→ **Task to complete**: For the entries below, the result should be an exact transcription of the lines from the one with "(** The outcome" up to and including the one with "name = None).", and only those.

START Source data

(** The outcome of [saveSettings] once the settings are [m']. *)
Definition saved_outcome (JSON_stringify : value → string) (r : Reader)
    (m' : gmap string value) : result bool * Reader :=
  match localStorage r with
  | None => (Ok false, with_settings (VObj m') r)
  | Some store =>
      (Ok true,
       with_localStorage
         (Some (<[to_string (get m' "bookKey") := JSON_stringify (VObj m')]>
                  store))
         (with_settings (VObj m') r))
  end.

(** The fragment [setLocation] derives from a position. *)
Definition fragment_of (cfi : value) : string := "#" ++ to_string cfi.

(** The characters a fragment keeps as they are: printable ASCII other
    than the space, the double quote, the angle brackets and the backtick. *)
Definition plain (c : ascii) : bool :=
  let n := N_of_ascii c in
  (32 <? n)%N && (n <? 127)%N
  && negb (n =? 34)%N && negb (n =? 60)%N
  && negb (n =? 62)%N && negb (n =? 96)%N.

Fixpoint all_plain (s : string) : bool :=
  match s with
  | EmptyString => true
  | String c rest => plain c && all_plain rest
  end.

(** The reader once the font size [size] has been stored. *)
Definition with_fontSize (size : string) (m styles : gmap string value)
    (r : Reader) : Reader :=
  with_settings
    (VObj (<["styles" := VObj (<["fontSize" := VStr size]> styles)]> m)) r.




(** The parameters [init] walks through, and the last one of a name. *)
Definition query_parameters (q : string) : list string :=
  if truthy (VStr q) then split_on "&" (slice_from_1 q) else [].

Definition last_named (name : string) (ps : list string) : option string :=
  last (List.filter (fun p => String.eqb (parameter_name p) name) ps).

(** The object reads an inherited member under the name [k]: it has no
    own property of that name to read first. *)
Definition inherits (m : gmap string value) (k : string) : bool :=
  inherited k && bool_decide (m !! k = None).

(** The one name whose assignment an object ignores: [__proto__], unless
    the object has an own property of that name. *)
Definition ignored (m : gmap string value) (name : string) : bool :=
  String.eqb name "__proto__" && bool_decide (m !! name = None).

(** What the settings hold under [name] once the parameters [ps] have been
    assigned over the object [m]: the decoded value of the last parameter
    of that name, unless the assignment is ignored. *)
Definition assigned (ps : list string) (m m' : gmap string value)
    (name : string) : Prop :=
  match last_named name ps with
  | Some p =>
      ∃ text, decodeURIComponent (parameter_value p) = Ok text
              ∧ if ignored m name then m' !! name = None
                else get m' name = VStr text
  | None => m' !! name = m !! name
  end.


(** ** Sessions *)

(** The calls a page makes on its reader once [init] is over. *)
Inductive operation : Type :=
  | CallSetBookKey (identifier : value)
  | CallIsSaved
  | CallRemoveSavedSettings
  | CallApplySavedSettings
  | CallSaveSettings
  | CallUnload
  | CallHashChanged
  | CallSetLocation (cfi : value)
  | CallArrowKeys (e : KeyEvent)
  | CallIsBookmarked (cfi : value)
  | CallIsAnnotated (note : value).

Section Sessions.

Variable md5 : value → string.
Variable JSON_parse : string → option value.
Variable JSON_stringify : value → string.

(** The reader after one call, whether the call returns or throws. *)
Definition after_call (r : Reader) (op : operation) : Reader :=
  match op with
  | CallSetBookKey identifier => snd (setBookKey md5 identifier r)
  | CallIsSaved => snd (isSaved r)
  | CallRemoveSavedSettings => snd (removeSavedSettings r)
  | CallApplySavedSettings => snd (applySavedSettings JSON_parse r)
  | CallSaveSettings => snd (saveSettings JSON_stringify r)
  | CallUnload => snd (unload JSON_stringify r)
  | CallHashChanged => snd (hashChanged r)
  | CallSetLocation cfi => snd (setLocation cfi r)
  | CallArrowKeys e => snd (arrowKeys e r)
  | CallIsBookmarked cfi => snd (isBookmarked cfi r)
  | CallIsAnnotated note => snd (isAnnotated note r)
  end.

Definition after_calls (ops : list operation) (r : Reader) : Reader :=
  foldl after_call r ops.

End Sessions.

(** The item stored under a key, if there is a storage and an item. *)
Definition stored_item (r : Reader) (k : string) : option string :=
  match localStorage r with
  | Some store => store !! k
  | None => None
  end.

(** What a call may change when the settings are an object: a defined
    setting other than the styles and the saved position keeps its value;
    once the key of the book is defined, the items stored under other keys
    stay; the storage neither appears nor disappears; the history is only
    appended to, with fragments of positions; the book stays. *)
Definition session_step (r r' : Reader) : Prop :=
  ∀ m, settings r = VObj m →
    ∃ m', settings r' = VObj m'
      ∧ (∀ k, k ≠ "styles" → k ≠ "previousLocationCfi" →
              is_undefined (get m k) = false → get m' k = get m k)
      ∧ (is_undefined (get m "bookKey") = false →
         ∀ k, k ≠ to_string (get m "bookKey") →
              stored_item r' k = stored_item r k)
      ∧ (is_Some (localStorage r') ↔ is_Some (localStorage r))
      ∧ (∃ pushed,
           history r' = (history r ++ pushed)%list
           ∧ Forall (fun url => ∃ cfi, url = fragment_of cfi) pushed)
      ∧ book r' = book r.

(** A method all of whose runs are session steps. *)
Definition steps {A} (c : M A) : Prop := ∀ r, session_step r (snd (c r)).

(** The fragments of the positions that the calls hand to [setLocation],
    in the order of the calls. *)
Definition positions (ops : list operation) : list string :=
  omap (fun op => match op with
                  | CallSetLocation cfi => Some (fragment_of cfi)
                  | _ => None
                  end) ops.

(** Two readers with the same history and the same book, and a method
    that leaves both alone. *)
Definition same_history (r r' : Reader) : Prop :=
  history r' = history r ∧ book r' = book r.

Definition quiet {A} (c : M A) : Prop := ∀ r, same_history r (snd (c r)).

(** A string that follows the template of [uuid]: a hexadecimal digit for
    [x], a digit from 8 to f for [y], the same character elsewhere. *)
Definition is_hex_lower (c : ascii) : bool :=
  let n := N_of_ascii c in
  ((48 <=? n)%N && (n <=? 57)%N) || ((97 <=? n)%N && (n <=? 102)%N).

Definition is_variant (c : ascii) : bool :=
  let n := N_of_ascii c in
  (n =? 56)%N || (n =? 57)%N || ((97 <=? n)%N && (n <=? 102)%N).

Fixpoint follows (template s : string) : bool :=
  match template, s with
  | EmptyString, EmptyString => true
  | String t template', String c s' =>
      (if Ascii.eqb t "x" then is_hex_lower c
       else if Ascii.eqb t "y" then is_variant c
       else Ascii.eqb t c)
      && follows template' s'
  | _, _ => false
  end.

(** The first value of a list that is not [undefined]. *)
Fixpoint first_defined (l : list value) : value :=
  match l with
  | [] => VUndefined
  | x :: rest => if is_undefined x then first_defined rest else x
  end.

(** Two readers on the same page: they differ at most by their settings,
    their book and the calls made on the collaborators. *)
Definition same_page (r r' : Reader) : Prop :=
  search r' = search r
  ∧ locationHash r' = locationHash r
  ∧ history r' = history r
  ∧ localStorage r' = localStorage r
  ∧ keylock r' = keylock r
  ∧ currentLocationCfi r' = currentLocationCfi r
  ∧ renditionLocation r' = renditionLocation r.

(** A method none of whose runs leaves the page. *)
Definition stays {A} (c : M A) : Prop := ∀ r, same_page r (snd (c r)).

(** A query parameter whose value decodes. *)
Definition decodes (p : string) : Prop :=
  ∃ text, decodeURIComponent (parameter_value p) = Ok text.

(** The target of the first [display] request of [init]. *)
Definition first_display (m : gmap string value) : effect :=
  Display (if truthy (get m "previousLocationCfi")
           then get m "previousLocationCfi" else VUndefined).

END Source data
START Source data

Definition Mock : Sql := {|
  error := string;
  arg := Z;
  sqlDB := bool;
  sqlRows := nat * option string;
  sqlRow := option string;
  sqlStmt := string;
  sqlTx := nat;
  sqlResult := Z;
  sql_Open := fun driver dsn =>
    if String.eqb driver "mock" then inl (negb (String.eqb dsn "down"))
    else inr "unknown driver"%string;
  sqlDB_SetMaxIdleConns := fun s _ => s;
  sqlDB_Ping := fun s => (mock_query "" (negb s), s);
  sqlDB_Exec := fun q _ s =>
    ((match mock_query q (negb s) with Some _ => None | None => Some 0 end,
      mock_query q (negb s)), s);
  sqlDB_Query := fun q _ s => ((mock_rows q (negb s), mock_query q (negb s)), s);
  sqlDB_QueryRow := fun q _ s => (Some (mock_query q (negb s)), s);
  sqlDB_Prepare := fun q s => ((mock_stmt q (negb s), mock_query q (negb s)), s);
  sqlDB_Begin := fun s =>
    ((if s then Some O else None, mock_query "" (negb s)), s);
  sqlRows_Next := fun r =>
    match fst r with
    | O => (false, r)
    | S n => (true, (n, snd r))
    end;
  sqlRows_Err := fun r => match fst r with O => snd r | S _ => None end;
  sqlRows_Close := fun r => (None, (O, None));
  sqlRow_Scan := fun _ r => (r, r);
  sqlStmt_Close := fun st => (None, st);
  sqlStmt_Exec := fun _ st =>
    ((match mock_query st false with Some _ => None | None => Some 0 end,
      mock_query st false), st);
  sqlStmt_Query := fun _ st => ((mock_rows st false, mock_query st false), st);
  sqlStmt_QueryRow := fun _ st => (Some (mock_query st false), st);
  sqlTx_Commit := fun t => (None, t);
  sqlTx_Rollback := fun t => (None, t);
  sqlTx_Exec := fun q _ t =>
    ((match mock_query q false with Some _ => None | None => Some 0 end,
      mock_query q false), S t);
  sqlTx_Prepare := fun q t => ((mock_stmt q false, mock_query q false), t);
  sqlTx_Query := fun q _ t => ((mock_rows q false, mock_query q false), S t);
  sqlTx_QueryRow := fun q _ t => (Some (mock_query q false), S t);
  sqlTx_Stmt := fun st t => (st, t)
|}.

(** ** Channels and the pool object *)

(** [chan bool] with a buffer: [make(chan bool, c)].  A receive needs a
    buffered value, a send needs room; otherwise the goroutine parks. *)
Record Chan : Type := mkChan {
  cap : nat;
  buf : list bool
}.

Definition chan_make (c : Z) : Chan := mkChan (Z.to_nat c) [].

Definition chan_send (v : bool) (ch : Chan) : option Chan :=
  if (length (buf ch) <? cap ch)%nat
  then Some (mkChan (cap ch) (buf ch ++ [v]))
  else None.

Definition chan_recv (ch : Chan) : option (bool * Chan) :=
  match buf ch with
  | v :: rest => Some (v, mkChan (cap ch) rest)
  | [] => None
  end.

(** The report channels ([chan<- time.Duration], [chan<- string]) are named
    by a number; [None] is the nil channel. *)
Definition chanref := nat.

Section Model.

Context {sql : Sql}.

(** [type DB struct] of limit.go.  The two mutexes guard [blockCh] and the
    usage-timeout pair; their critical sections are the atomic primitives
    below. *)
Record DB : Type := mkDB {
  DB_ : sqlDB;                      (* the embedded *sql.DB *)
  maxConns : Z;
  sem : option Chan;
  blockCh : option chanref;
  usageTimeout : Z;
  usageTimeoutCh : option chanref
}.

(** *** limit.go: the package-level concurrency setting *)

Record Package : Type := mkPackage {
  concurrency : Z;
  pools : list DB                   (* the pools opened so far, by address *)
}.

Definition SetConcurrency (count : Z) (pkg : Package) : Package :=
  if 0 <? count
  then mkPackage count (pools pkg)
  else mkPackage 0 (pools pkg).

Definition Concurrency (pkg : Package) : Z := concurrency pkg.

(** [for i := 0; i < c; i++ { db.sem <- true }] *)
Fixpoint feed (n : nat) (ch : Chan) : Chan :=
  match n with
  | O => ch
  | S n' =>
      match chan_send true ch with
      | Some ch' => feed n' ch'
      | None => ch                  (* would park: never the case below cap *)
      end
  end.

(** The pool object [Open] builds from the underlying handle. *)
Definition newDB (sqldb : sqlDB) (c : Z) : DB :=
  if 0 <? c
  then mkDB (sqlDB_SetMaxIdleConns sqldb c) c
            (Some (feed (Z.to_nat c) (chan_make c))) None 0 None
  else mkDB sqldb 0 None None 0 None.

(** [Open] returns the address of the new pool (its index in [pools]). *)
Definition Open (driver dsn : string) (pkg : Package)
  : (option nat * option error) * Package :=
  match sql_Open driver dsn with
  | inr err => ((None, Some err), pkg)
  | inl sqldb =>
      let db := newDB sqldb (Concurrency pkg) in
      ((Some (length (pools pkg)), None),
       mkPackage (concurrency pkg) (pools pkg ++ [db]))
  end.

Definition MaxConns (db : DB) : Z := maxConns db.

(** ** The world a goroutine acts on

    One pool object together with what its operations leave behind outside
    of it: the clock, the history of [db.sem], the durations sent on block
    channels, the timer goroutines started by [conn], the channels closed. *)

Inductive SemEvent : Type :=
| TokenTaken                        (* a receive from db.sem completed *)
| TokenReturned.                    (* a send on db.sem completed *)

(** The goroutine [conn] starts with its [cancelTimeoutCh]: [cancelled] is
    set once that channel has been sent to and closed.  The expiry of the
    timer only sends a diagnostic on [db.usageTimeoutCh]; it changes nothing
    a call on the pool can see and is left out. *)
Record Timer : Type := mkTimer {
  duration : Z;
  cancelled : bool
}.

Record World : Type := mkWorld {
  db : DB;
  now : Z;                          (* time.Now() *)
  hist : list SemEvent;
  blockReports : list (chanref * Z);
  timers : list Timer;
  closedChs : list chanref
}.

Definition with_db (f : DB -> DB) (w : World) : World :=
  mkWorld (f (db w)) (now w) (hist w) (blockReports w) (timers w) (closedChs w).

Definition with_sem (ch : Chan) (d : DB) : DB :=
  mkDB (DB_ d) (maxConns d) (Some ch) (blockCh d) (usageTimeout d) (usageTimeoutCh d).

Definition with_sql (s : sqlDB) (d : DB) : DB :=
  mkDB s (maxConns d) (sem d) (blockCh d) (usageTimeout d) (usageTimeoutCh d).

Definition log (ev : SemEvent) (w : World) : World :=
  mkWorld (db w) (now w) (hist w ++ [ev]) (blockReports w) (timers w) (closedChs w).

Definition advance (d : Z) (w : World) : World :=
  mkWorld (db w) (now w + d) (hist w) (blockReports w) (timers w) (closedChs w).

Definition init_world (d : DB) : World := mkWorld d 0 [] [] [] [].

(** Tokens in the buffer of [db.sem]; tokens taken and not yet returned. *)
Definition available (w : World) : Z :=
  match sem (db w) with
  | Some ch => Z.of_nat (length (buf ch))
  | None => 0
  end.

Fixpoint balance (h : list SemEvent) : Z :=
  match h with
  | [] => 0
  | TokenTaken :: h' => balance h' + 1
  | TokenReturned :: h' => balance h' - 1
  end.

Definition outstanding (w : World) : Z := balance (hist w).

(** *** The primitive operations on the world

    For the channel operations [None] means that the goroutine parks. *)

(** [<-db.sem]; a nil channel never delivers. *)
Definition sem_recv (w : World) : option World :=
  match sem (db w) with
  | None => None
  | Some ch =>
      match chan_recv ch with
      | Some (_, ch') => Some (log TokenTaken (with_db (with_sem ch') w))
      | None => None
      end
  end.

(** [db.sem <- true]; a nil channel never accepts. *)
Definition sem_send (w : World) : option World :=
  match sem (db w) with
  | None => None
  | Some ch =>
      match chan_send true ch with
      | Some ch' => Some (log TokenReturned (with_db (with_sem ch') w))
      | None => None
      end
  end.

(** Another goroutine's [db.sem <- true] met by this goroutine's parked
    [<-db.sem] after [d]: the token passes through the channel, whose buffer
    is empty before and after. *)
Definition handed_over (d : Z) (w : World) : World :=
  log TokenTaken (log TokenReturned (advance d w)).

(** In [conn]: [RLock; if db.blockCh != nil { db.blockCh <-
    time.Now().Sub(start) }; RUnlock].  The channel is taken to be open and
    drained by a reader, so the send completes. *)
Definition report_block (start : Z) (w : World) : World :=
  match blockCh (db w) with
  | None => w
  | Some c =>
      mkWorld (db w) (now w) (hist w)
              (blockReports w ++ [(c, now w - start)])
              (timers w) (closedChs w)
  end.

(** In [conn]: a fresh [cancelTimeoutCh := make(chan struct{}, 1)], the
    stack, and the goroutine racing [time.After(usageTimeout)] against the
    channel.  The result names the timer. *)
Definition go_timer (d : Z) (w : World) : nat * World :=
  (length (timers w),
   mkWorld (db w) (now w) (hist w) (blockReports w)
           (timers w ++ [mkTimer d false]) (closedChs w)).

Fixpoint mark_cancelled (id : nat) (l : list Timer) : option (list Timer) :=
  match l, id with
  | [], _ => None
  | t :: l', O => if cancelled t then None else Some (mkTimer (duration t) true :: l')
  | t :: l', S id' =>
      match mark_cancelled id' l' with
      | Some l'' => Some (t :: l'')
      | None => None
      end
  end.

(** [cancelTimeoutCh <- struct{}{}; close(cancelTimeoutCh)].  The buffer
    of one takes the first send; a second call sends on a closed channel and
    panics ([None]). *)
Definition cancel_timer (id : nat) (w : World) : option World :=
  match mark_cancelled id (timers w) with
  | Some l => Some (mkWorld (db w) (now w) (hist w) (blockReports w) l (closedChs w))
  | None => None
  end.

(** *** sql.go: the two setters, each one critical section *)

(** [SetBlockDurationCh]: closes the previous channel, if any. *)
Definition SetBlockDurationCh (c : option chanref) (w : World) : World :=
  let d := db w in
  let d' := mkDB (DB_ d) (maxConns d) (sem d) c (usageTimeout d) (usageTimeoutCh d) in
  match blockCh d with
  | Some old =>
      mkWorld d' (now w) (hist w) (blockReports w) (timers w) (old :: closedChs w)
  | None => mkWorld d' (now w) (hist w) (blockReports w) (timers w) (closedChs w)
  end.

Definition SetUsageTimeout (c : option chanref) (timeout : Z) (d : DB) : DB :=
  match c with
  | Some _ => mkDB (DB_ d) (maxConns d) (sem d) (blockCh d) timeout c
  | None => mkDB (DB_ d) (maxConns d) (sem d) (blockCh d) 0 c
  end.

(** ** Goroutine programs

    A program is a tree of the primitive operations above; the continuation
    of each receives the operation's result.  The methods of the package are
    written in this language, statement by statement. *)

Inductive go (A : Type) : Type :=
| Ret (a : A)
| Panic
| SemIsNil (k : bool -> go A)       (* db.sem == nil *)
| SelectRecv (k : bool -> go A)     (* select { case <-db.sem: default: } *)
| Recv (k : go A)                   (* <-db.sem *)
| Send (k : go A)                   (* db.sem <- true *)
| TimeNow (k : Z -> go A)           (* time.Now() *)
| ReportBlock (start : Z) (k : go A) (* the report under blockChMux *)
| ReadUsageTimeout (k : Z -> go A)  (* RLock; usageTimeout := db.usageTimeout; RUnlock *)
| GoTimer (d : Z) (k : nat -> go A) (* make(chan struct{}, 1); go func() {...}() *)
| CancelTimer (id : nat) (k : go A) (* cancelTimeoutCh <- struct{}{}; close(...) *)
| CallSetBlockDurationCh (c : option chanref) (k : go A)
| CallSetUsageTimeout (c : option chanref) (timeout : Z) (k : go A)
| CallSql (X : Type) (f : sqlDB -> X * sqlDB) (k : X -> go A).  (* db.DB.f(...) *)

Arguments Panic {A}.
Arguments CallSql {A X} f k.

END Source data

→ **Expected answer**:
(** The outcome of [saveSettings] once the settings are [m']. *)
Definition saved_outcome (JSON_stringify : value → string) (r : Reader)
    (m' : gmap string value) : result bool * Reader :=
  match localStorage r with
  | None => (Ok false, with_settings (VObj m') r)
  | Some store =>
      (Ok true,
       with_localStorage
         (Some (<[to_string (get m' "bookKey") := JSON_stringify (VObj m')]>
                  store))
         (with_settings (VObj m') r))
  end.

(** The fragment [setLocation] derives from a position. *)
Definition fragment_of (cfi : value) : string := "#" ++ to_string cfi.

(** The characters a fragment keeps as they are: printable ASCII other
    than the space, the double quote, the angle brackets and the backtick. *)
Definition plain (c : ascii) : bool :=
  let n := N_of_ascii c in
  (32 <? n)%N && (n <? 127)%N
  && negb (n =? 34)%N && negb (n =? 60)%N
  && negb (n =? 62)%N && negb (n =? 96)%N.

Fixpoint all_plain (s : string) : bool :=
  match s with
  | EmptyString => true
  | String c rest => plain c && all_plain rest
  end.

(** The reader once the font size [size] has been stored. *)
Definition with_fontSize (size : string) (m styles : gmap string value)
    (r : Reader) : Reader :=
  with_settings
    (VObj (<["styles" := VObj (<["fontSize" := VStr size]> styles)]> m)) r.




(** The parameters [init] walks through, and the last one of a name. *)
Definition query_parameters (q : string) : list string :=
  if truthy (VStr q) then split_on "&" (slice_from_1 q) else [].

Definition last_named (name : string) (ps : list string) : option string :=
  last (List.filter (fun p => String.eqb (parameter_name p) name) ps).

(** The object reads an inherited member under the name [k]: it has no
    own property of that name to read first. *)
Definition inherits (m : gmap string value) (k : string) : bool :=
  inherited k && bool_decide (m !! k = None).

(** The one name whose assignment an object ignores: [__proto__], unless
    the object has an own property of that name. *)
Definition ignored (m : gmap string value) (name : string) : bool :=
  String.eqb name "__proto__" && bool_decide (m !! name = None).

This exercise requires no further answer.